Defendant’s argument is not without merit. Courts generally look to lay dictionaries rather
than legal dictionaries “when defining common words or phrases that lack a unique legal
meaning.” People v Meeker, ___ Mich App ___, ___; ___ NW2d ___ (2021) (Docket
No. 355046); slip op at 4 n 2. And the word “imminent” does not have a unique legal meaning.
Further, there is no definition of “imminent” in Black’s Law Dictionary (7th ed), and the court
actually gave the jury the definition for “imminent danger.”
However, “[e]ven if the instructions are imperfect, there is no error if they fairly presented
the issues to be tried and sufficiently protected the defendant’s rights.” People v Milton, 257 Mich
App 467, 475; 668 NW2d 387 (2003).
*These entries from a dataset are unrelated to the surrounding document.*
Lemma classify_text_hint_witness :
  classify_text "#general text channels" "Slack" = classify_text "#general text channels" "".
Proof. apply classify_text_hint. vm_compute. reflexivity. Defined.

End ScreenVerdict.

(* ===================================================================== *)
(** * Properties of the history                                          *)
(* ===================================================================== *)

Section HistoryLimit.
Import Py Models History.

Lemma slice_from_all {A : Type} (l : list A) (n : nat) :
  slice_from (- (Z.of_nat (length l) + Z.of_nat n)) l = l.
Proof.
  unfold slice_from. cbv zeta.
  destruct (- (Z.of_nat (length l) + Z.of_nat n) <? 0) eqn:E.
  - replace (Z.to_nat _) with O by lia. reflexivity.
  - apply Z.ltb_ge in E. replace (Z.to_nat _) with O by lia. reflexivity.
Qed.

Lemma slice_from_zero {A : Type} (l : list A) : slice_from (- 0) l = l.
Proof.
  unfold slice_from. cbv zeta. change (- 0 <? 0) with false. cbv iota.
  replace (Z.to_nat (Z.min (- 0) (Z.of_nat (length l)))) with O by lia. reflexivity.
Qed.

Lemma skipn_length_app {A : Type} (a b : list A) : skipn (length a) (a ++ b) = b.
Proof. induction a as [| x a IH]; [ reflexivity | exact IH ]. Qed.

Lemma slice_from_last {A : Type} (old : list A) (r : A) (recent : list A) :
  slice_from (- Z.of_nat (length (r :: recent))) (old ++ r :: recent) = r :: recent.
Proof.
  unfold slice_from. cbv zeta.
  replace (- Z.of_nat (length (r :: recent)) <? 0) with true
    by (symmetry; apply Z.ltb_lt; cbn [length]; lia).
  rewrite length_app.
  replace (Z.to_nat _) with (length old) by (cbn [length]; lia).
  apply skipn_length_app.
Qed.

Lemma slice_from_first {A : Type} (o : A) (old rest : list A) :
  slice_from (- - Z.of_nat (length (o :: old))) ((o :: old) ++ rest) = rest.
Proof.
  unfold slice_from. cbv zeta. rewrite Z.opp_involutive.
  replace (Z.of_nat (length (o :: old)) <? 0) with false
    by (symmetry; apply Z.ltb_ge; lia).
  rewrite length_app.
  replace (Z.to_nat _) with (length (o :: old)) by lia.
  apply skipn_length_app.
Qed.

Lemma slice_from_length {A : Type} (p : positive) (l : list A) :
  (length (slice_from (- Z.pos p) l) <= Pos.to_nat p)%nat.
Proof.
  unfold slice_from. cbv zeta. change (- Z.pos p <? 0) with true. cbv iota.
  rewrite length_skipn. lia.
Qed.

Lemma map_result_length {A B : Type} (f : A -> result B) (l : list A) (bs : list B) :
  map_result f l = Ok bs -> length bs = length l.
Proof.
  revert bs. induction l as [| a l IH]; intros bs; cbn [map_result].
  - intros [= <-]. reflexivity.
  - destruct (f a) as [b | e]; [ | discriminate ]. cbn [bind].
    destruct (map_result f l) as [bs' | e]; [ | discriminate ]. cbn [bind].
    intros [= <-]. cbn [length]. rewrite (IH bs' eq_refl). reflexivity.
Qed.

Lemma filter_length_le {A : Type} (f : A -> bool) (l : list A) :
  (length (List.filter f l) <= length l)%nat.
Proof.
  induction l as [| a l IH]; [ reflexivity | ].
  cbn [List.filter]. destruct (f a); cbn [length]; lia.
Qed.

Lemma map_result_ok {A B : Type} (f : A -> result B) (l : list A) (bs : list B) :
  map_result f l = Ok bs <-> Forall2 (fun a b => f a = Ok b) l bs.
Proof.
  revert bs. induction l as [| a l IH]; intros bs; cbn [map_result].
  - split.
    + intros [= <-]. constructor.
    + intros H. inversion H. reflexivity.
  - split.
    + destruct (f a) as [b | e] eqn:Ea; [ | discriminate ]. cbn [bind].
      destruct (map_result f l) as [bs' | e] eqn:El; [ | discriminate ]. cbn [bind].
      intros [= <-]. constructor; [ exact Ea | ]. apply IH. reflexivity.
    + intros H. inversion H as [| a0 b l0 bs' Ha Hl]; subst.
      rewrite Ha. cbn [bind]. apply IH in Hl. rewrite Hl. reflexivity.
Qed.

Lemma map_result_raise {A B : Type} (f : A -> result B) (l : list A) (e : exn) :
  map_result f l = Raise e <->
  exists before a after,
    l = before ++ a :: after /\ Forall (fun x => is_ok (f x) = true) before
    /\ f a = Raise e.
Proof.
  split.
  - induction l as [| a l IH]; cbn [map_result]; [ discriminate | ].
    destruct (f a) as [b | e'] eqn:Ea; cbn [bind].
    + destruct (map_result f l) as [bs | e'']; cbn [bind]; [ discriminate | ].
      intros [= ->]. destruct (IH eq_refl) as (before & x & after & -> & Hb & Hx).
      exists (a :: before), x, after. split; [ reflexivity | ].
      split; [ constructor; [ rewrite Ea; reflexivity | exact Hb ] | exact Hx ].
    + intros [= ->]. exists [], a, l. auto.
  - intros (before & x & after & -> & Hb & Hx).
    induction before as [| y before IH]; cbn [List.app map_result].
    + rewrite Hx. reflexivity.
    + inversion Hb as [| y0 l0 Hy Hrest]; subst.
      destruct (f y) as [b | e']; [ | discriminate Hy ].
      cbn [bind]. rewrite (IH Hrest). reflexivity.
Qed.

Lemma all_space_app (a b : string) :
  BlockerSpec.all_space (a +:+ b) = BlockerSpec.all_space a && BlockerSpec.all_space b.
Proof.
  induction a as [| c a IH]; [ reflexivity | ].
  rewrite append_cons. cbn [BlockerSpec.all_space]. rewrite IH, andb_assoc. reflexivity.
Qed.

(** A line is dropped exactly when it holds nothing but white space. *)
Lemma strip_empty (line : string) :
  String.eqb (strip line) "" = BlockerSpec.all_space line.
Proof.
  destruct (String.eqb_spec (strip line) "") as [E | E].
  - destruct (strip_split line) as (l & r & Hl & Hr & Hs).
    rewrite E, append_nil in Hs. rewrite Hs, all_space_app, Hl, Hr. reflexivity.
  - destruct (BlockerSpec.all_space line) eqn:Ha; [ | reflexivity ].
    contradiction E. unfold strip. rewrite (all_space_lstrip _ Ha). reflexivity.
Qed.

Lemma load_history_zero (loads : string -> result json) (lines : list string) :
  load_history loads 0 (DbLines lines)
  = map_result loads (List.filter (fun line => negb (BlockerSpec.all_space line)) lines).
Proof.
  unfold load_history. cbv zeta. rewrite slice_from_zero. f_equal.
  apply filter_ext. intros line. rewrite strip_empty. reflexivity.
Qed.

(** X18.  [load_history] cuts the file with [lines[-limit:]] before it drops
    the blank lines.  With a limit of zero it does not give an empty
    history but the whole of it: the entries are what [json.loads] gives
    for every line that is not blank, in the order of the file, and the
    call raises what the first line that cannot be parsed raises.  Any
    limit beyond the number of lines does the same; a positive limit is the
    same as a limit of zero on that many last lines alone, whatever stands
    before them, and gives at most that many entries; a negative limit is
    the same as a limit of zero on the file without that many first lines.
    A file that does not exist gives the empty history. *)
Theorem load_history_limit (loads : string -> result json) :
  (forall lines entries,
     load_history loads 0 (DbLines lines) = Ok entries <->
     Forall2 (fun line entry => loads line = Ok entry)
             (List.filter (fun line => negb (BlockerSpec.all_space line)) lines) entries) /\
  (forall lines e,
     load_history loads 0 (DbLines lines) = Raise e <->
     exists before line after,
       List.filter (fun line => negb (BlockerSpec.all_space line)) lines
       = before ++ line :: after
       /\ Forall (fun l => is_ok (loads l) = true) before
       /\ loads line = Raise e) /\
  (forall lines n,
     load_history loads (Z.of_nat (length lines) + Z.of_nat n) (DbLines lines)
     = load_history loads 0 (DbLines lines)) /\
  (forall old r recent,
     load_history loads (Z.of_nat (length (r :: recent))) (DbLines (old ++ r :: recent))
     = load_history loads 0 (DbLines (r :: recent))) /\
  (forall p db entries,
     load_history loads (Z.pos p) db = Ok entries ->
     (length entries <= Pos.to_nat p)%nat) /\
  (forall o old rest,
     load_history loads (- Z.of_nat (length (o :: old))) (DbLines ((o :: old) ++ rest))
     = load_history loads 0 (DbLines rest)) /\
  (forall limit, load_history loads limit NoDb = Ok []) /\
  (forall limit, load_history loads limit UnreadableDb = Raise PermissionError).
Proof.
  split; [ | split; [ | split; [ | split; [ | split; [ | split; [ | split ] ] ] ] ] ].
  - intros lines entries. rewrite load_history_zero. apply map_result_ok.
  - intros lines e. rewrite load_history_zero. apply map_result_raise.
  - intros lines n. unfold load_history. cbv zeta.
    rewrite slice_from_zero, slice_from_all. reflexivity.
  - intros old r recent. unfold load_history. cbv zeta.
    rewrite slice_from_last, slice_from_zero. reflexivity.
  - intros p db entries. unfold load_history.
    destruct db as [| | lines]; [ intros [= <-]; cbn; lia | discriminate | ].
    cbv zeta. intros H. apply map_result_length in H. rewrite H.
    etransitivity; [ apply filter_length_le | apply slice_from_length ].
  - intros o old rest. unfold load_history. cbv zeta.
    rewrite slice_from_first, slice_from_zero. reflexivity.
  - reflexivity.
  - reflexivity.
Qed.

End HistoryLimit.

(* ===================================================================== *)
(** * Properties of the app                                              *)
(* ===================================================================== *)

Section AppProperties.
Import Py Models Blocker BlockerSpec ModelsSpec HostsSpec App AppSpec Scenarios.

(** ** The items of a new rule *)

Lemma split_on_nonempty (sep : ascii) (s : string) : split_on sep s <> [].
Proof.
  destruct s as [| c s]; cbn [split_on]; [ discriminate | ].
  destruct (Ascii.eqb c sep); [ discriminate | ].
  destruct (split_on sep s); discriminate.
Qed.

Lemma split_on_no_sep (sep : ascii) (s seg : string) :
  In seg (split_on sep s) -> has_char sep seg = false.
Proof.
  revert seg. induction s as [| c s IH]; intros seg; cbn [split_on].
  - intros [<- | []]. reflexivity.
  - destruct (Ascii.eqb c sep) eqn:Ec.
    + intros [<- | H]; [ reflexivity | apply IH; exact H ].
    + destruct (split_on sep s) as [| x rest] eqn:Es.
      * intros [<- | []]. cbn [has_char]. rewrite Ec. reflexivity.
      * intros [<- | H].
        -- cbn [has_char]. rewrite Ec. apply IH. left. reflexivity.
        -- apply IH. right. exact H.
Qed.

Lemma split_on_whole (sep : ascii) (s : string) :
  has_char sep s = false -> split_on sep s = [s].
Proof.
  induction s as [| c s IH]; [ reflexivity | ].
  cbn [has_char split_on]. destruct (Ascii.eqb c sep); [ discriminate | ].
  intros H. rewrite (IH H). reflexivity.
Qed.

Lemma split_on_app (sep : ascii) (a rest : string) :
  has_char sep a = false ->
  split_on sep (a +:+ String sep rest) = a :: split_on sep rest.
Proof.
  induction a as [| c a IH].
  - intros _. rewrite append_nil. cbn [split_on]. rewrite Ascii.eqb_refl. reflexivity.
  - cbn [has_char]. rewrite append_cons. cbn [split_on].
    destruct (Ascii.eqb c sep); [ discriminate | ].
    intros H. rewrite (IH H). reflexivity.
Qed.

Lemma clean_spec (i : string) :
  clean i = true <-> i <> EmptyString /\ strip i = i /\ has_char "," i = false.
Proof.
  unfold clean. destruct (String.eqb_spec i "") as [-> | Hne].
  - split; [ discriminate | intros (H & _); contradiction H; reflexivity ].
  - destruct (String.eqb_spec (strip i) i) as [Hs | Hs].
    + destruct (has_char "," i); cbn [negb]; split; try discriminate; auto.
      intros (_ & _ & H). discriminate H.
    + split; [ discriminate | intros (_ & H & _); contradiction ].
Qed.

Lemma strip_after_space (i : string) : strip (String " " i) = strip i.
Proof. reflexivity. Qed.

Lemma create_items_each (text i : string) :
  In i (create_items text) -> clean i = true.
Proof.
  unfold create_items. intros H. apply in_map_iff in H.
  destruct H as (seg & <- & Hseg). apply filter_In in Hseg.
  destruct Hseg as [Hin Hne]. apply clean_spec. split; [ | split ].
  - intros E. rewrite E in Hne. discriminate Hne.
  - apply strip_idempotent.
  - apply split_on_no_sep in Hin.
    destruct (strip_split seg) as (l & r & _ & _ & Hs).
    rewrite Hs, !has_char_app in Hin.
    destruct (has_char "," (strip seg)); [ | reflexivity ].
    rewrite orb_true_r in Hin. discriminate Hin.
Qed.

Lemma split_joined (x : string) (l : list string) :
  forallb clean (x :: l) = true ->
  split_on "," (join ", " (x :: l)) = x :: map (String " ") l.
Proof.
  revert x. induction l as [| y l IH]; intros x H.
  - cbn [forallb] in H. rewrite andb_true_r in H. apply clean_spec in H.
    cbn [join map]. apply split_on_whole. apply H.
  - cbn [forallb] in H. apply andb_prop in H. destruct H as [Hx Hl].
    apply clean_spec in Hx.
    change (join ", " (x :: y :: l)) with (x +:+ String "," (String " " (join ", " (y :: l)))).
    rewrite split_on_app by apply Hx.
    cbn [split_on]. change (Ascii.eqb " " ",") with false. cbv iota.
    rewrite (IH y Hl). reflexivity.
Qed.

(** X19.  Every item that [create] takes from the text of the dialog is
    not empty, has no white space at its ends and no comma in it; and the
    items are what the display shows: a list of such items joined with
    ", " is read back as that list. *)
Theorem create_items_round_trip (items : list string) :
  forallb clean items = true ->
  create_items (join ", " items) = items /\
  (forall text i, In i (create_items text) ->
     i <> EmptyString /\ strip i = i /\ has_char "," i = false).
Proof.
  intros H. split; [ | intros text i Hi; apply clean_spec, (create_items_each text i Hi) ].
  destruct items as [| x l]; [ reflexivity | ].
  unfold create_items. rewrite (split_joined x l H).
  cbn [forallb] in H. apply andb_prop in H. destruct H as [Hx Hl].
  apply clean_spec in Hx. destruct Hx as (Hne & Hs & _).
  cbn [List.filter]. rewrite Hs.
  destruct (String.eqb_spec x "") as [E | _]; [ contradiction | ].
  cbn [negb map]. rewrite Hs. f_equal.
  induction l as [| y l IH]; [ reflexivity | ].
  cbn [forallb] in Hl. apply andb_prop in Hl. destruct Hl as [Hy Hl].
  apply clean_spec in Hy. destruct Hy as (Hney & Hsy & _).
  cbn [map List.filter]. rewrite strip_after_space, Hsy.
  destruct (String.eqb_spec y "") as [E | _]; [ contradiction | ].
  cbn [negb map]. rewrite strip_after_space, Hsy, (IH Hl). reflexivity.
Qed.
See also People v Lyles, 501 Mich 107, 117-118; 905
NW2d 199 (2017) (preserved instructional errors are reviewed under the harmless-error standard).
Defendant fails to establish prejudice from the definition used by the trial court. Defendant asserts
that the trial court’s definition does not conform with MCL 780.972(1), but he fails to explain how
the court’s definition misaligns with the statutory language. Indeed, the court’s definition
requiring an “immediate threatened injury or death sufficient to cause a reasonable and prudent
person to defend himself or herself or another individual,” comports well enough with the statute.
See MCL 780.972(1).8 Further, while defendant argues that the “expressed confusion” of the jury
warrants reversal, he does not explain how the trial court’s additional instruction did not adequately
address the jury’s confusion. Nor does defendant argue that the jury would have reached a
different result had the court provide a definition from a lay dictionary, and we see no basis to
reach that conclusion given the ample evidence presented that there was not an imminent threat
requiring the use of deadly force. Accordingly, we conclude that the additional instruction
provided by the trial court does not require reversal.
Affirmed.
/s/ Michael J. Riordan
/s/ Michael J. Kelly
/s/ Douglas B. Shapiro
8
MCL 780.972(1) states in pertinent part:
(1) An individual who has not or is not engaged in the commission of a
crime at the time he or she uses deadly force may use deadly force against another
individual anywhere he or she has the legal right to be with no duty to retreat if
either of the following applies:
(a) The individual honestly and reasonably believes that the use of deadly
force is necessary to prevent the imminent death of or imminent great bodily harm
to himself or herself or to another individual.